Show every line of the data that contains the string "else".

***** STORED DATA

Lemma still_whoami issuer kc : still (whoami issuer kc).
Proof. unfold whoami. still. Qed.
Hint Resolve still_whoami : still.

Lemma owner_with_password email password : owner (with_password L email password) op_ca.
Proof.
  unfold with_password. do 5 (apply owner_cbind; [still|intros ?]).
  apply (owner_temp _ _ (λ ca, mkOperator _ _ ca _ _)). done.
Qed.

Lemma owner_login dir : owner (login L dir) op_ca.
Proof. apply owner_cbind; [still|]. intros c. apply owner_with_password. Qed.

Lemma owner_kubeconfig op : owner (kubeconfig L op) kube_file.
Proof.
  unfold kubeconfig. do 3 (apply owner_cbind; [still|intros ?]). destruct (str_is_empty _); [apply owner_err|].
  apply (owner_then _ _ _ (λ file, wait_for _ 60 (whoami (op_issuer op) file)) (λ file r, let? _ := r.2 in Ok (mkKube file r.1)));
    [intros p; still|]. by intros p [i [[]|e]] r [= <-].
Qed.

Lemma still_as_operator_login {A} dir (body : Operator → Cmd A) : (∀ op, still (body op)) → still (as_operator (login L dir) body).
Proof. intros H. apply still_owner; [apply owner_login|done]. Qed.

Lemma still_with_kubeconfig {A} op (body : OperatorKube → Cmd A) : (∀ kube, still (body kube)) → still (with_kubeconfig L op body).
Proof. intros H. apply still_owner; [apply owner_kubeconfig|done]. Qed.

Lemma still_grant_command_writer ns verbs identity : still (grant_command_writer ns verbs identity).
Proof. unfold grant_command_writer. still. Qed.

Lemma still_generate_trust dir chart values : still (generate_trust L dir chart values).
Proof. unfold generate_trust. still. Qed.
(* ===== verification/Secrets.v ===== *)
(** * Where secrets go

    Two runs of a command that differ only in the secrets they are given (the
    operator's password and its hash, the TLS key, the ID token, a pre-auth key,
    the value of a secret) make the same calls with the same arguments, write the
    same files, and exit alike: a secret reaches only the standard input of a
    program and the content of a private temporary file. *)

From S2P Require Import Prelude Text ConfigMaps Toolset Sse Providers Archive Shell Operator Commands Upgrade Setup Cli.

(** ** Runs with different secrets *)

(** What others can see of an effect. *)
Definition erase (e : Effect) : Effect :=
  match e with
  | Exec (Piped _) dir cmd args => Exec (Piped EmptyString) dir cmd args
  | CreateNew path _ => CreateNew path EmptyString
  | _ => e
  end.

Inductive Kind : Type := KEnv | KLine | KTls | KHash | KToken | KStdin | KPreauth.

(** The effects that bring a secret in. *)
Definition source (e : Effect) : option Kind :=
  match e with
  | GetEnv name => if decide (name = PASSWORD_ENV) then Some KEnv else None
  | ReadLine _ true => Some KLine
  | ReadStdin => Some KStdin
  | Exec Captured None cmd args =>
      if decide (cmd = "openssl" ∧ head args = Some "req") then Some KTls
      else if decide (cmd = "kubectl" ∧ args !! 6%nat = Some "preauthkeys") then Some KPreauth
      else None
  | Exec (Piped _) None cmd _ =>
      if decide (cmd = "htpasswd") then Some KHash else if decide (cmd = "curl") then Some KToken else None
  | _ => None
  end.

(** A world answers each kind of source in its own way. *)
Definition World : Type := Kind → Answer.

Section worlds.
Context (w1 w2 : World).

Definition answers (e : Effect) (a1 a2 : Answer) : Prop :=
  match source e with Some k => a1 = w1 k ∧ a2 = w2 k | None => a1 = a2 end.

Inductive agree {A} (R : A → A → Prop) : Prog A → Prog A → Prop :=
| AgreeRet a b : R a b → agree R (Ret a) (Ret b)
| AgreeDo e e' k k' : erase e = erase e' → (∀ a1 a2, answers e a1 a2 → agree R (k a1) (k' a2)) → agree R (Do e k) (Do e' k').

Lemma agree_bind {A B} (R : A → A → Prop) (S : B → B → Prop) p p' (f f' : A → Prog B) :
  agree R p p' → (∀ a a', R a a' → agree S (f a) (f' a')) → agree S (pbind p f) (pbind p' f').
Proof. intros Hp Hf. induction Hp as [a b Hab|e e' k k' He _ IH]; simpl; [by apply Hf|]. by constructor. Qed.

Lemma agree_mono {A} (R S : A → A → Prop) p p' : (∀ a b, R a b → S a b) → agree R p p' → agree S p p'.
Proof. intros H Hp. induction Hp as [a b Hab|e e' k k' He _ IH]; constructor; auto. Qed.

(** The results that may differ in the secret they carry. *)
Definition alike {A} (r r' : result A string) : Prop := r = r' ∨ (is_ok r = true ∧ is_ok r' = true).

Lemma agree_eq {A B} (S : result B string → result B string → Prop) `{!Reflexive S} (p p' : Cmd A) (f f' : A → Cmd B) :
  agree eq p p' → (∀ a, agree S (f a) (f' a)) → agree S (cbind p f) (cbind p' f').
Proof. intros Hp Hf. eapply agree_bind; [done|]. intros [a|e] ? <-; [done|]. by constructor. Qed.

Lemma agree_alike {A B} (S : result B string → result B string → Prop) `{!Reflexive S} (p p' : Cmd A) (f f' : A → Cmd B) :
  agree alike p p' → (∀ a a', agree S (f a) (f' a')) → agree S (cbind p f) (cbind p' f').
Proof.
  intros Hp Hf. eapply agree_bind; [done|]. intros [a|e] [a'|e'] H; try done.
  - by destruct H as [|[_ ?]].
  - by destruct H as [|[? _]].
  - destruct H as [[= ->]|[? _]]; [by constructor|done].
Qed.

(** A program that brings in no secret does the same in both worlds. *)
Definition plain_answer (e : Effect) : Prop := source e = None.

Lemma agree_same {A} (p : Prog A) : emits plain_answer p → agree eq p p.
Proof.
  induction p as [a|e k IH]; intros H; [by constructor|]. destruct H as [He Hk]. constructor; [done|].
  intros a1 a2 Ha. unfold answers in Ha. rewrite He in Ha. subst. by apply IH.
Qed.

**********

* [RESPONSE BOX]:
  | GetEnv name => if decide (name = PASSWORD_ENV) then Some KEnv else None
      else if decide (cmd = "kubectl" ∧ args !! 6%nat = Some "preauthkeys") then Some KPreauth
      else None
      if decide (cmd = "htpasswd") then Some KHash else if decide (cmd = "curl") then Some KToken else None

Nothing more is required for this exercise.